**WHAT THE TASK ASKS**: Look through the data below. Pick out the lines holding the string "times".

**RECORDS FOR PROCESSING**:

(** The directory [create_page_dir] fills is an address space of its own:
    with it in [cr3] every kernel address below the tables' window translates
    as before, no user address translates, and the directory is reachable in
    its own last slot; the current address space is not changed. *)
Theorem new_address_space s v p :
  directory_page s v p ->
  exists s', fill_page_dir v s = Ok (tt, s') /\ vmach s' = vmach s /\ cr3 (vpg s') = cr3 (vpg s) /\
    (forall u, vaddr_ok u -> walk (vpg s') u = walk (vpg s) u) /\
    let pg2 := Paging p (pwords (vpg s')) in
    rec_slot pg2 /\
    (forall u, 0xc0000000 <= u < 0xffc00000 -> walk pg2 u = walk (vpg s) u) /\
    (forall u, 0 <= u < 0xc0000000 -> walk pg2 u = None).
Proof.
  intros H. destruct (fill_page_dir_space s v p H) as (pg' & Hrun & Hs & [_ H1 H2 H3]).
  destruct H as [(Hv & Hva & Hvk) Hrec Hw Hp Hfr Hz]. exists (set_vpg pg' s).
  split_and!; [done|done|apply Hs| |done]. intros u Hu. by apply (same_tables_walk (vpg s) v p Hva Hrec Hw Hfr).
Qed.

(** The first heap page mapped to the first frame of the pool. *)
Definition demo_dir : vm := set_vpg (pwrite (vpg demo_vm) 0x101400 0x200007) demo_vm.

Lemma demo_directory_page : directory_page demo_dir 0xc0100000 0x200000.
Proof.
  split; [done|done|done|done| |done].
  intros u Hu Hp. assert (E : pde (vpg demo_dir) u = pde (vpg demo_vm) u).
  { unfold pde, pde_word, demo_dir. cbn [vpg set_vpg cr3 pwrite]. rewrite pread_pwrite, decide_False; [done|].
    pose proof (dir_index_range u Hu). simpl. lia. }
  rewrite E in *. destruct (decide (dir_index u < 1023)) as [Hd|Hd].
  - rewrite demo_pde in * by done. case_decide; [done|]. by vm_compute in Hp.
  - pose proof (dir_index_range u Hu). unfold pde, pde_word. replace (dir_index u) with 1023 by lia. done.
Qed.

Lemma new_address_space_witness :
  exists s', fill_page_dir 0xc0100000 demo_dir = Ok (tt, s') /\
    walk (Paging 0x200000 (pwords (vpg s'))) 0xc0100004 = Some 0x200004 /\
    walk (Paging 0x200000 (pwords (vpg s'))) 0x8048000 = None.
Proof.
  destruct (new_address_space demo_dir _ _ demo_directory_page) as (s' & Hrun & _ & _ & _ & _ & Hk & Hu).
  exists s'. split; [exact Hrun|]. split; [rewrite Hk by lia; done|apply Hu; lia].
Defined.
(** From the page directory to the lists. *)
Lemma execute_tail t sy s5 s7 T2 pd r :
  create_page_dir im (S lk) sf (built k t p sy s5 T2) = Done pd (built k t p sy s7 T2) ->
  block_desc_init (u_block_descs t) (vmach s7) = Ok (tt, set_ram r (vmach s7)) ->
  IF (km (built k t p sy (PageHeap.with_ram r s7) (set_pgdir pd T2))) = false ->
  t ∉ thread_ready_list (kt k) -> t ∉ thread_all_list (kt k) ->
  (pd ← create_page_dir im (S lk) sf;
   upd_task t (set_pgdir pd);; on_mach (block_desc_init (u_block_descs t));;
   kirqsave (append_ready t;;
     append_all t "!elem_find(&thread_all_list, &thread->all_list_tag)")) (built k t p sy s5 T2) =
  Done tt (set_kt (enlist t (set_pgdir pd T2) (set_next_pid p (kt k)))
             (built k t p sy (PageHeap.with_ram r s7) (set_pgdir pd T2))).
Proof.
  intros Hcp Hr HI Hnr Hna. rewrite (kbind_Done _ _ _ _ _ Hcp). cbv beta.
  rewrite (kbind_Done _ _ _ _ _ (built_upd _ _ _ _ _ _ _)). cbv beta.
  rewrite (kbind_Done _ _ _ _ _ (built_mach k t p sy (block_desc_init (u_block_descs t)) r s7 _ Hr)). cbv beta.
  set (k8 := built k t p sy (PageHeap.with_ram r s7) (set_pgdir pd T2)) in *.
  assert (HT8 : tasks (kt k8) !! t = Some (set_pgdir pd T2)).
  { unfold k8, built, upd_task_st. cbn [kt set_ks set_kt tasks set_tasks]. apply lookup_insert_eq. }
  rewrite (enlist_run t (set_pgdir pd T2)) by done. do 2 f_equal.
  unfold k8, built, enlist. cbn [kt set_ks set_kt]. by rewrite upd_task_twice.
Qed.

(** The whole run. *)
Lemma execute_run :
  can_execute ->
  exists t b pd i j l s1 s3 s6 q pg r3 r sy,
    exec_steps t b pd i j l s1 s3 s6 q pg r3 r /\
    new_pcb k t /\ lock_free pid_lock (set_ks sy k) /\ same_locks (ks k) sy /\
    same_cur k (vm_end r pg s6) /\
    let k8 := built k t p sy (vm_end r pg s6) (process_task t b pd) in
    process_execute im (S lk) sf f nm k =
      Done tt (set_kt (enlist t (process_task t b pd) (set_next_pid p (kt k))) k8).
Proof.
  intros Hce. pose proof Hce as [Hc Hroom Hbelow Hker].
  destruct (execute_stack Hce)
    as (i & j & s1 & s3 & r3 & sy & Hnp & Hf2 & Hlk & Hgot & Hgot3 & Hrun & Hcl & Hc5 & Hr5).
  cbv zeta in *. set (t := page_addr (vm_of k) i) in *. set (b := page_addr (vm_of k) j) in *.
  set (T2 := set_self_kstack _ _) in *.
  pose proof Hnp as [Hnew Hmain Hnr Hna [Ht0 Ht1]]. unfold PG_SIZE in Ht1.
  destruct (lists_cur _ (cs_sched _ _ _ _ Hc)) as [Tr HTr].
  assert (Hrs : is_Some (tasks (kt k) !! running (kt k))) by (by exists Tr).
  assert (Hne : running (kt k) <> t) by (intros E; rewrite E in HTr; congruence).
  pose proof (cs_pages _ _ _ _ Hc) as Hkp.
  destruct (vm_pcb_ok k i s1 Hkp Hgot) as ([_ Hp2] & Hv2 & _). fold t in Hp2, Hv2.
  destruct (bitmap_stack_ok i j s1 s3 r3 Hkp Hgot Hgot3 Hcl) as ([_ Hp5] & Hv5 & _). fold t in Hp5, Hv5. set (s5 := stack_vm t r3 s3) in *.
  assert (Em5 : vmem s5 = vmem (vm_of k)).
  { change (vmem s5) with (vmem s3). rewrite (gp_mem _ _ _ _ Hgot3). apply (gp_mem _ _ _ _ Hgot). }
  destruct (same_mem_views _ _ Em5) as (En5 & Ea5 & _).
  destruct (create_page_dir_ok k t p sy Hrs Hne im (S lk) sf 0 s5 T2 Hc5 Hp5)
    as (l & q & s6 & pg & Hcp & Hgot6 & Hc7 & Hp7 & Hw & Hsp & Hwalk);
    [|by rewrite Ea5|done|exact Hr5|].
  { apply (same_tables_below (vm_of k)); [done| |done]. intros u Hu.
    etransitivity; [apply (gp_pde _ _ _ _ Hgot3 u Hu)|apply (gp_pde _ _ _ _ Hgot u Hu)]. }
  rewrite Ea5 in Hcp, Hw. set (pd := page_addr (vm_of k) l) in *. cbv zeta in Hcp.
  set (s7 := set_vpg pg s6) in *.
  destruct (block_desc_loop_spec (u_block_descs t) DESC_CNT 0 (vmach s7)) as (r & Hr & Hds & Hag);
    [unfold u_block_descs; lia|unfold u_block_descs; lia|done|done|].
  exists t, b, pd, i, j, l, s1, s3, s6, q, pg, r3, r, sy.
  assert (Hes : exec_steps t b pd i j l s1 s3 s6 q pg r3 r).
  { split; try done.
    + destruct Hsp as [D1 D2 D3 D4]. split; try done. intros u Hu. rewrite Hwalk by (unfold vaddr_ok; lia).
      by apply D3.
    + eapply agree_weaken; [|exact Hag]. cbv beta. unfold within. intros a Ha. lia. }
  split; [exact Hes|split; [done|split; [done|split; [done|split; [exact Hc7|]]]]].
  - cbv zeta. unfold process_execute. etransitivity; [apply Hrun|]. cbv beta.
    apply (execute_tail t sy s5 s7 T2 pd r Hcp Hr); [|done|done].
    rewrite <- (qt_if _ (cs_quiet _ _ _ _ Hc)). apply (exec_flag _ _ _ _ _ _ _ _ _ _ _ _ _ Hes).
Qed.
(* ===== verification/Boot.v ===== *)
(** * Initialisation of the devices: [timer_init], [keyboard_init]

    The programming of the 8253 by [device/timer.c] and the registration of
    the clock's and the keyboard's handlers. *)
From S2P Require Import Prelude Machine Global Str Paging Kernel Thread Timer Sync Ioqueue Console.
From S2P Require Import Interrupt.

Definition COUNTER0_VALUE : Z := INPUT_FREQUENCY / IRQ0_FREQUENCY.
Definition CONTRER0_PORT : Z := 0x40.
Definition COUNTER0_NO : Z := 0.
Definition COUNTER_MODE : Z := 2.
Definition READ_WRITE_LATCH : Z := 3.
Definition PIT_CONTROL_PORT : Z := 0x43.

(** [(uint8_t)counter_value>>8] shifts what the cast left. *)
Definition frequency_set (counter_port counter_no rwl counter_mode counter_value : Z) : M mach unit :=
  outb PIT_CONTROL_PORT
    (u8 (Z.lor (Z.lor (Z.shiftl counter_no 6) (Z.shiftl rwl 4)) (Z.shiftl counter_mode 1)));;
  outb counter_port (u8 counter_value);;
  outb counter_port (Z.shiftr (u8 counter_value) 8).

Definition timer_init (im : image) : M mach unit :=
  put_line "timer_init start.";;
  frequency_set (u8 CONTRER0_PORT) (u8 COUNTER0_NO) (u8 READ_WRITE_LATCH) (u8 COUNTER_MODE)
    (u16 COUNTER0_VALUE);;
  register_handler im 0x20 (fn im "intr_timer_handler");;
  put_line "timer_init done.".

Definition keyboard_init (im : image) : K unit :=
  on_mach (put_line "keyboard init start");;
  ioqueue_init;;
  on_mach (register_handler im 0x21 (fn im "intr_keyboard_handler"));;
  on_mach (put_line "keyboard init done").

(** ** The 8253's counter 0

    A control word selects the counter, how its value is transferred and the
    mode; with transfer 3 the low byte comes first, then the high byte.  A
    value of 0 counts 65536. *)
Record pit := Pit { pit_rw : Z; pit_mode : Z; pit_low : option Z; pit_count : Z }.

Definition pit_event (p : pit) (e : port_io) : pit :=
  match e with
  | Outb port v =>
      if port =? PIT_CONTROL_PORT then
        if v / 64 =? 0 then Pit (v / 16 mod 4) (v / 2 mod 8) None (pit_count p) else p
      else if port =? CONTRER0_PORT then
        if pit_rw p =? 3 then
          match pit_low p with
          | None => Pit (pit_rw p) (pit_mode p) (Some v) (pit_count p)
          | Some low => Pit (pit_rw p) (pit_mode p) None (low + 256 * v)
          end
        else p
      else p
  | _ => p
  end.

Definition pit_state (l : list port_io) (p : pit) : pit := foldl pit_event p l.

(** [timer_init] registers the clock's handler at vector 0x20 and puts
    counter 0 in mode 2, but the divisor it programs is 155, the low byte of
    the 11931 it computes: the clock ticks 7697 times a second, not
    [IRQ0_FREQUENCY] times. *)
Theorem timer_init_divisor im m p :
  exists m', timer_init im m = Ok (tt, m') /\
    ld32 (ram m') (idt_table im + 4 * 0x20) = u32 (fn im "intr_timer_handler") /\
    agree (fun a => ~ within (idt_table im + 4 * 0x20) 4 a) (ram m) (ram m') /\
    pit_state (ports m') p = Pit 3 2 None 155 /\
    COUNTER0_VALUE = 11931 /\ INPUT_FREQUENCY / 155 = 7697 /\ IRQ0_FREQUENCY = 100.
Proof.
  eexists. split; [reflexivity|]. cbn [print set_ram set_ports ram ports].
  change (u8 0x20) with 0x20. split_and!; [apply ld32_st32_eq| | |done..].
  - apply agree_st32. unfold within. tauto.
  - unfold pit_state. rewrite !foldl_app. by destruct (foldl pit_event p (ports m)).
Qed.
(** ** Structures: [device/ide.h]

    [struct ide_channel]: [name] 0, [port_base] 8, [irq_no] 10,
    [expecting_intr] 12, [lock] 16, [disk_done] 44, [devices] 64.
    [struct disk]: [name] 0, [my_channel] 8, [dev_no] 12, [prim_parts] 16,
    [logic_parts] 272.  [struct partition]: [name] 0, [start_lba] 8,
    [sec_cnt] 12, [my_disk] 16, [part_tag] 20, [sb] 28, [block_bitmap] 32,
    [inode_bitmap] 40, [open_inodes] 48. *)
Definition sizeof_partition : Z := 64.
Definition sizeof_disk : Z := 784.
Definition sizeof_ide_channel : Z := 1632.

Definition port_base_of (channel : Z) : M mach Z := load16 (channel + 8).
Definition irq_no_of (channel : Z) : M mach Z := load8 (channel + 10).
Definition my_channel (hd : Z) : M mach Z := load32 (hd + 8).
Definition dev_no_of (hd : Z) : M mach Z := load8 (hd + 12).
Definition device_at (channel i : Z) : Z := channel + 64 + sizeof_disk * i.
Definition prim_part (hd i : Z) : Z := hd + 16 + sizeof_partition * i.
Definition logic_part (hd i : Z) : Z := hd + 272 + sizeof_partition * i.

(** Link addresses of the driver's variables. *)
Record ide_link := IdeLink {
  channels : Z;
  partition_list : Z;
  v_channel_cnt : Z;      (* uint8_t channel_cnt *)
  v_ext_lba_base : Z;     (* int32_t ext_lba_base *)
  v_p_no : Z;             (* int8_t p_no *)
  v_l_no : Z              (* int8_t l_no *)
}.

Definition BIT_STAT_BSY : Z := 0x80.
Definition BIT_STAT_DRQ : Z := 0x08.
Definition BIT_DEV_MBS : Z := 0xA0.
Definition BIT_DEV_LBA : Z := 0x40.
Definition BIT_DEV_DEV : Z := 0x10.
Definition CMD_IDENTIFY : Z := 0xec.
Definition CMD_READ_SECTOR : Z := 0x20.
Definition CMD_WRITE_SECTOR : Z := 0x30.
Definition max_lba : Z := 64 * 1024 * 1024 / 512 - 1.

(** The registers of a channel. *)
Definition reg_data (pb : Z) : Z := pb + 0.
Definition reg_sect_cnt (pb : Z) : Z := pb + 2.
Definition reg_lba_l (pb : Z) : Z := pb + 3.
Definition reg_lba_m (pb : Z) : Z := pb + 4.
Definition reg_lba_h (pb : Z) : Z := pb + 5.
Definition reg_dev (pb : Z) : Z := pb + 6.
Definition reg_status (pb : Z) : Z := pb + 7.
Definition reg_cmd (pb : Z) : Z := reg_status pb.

**SOLVED EXERCISE**:
    the 11931 it computes: the clock ticks 7697 times a second, not
    [IRQ0_FREQUENCY] times. *)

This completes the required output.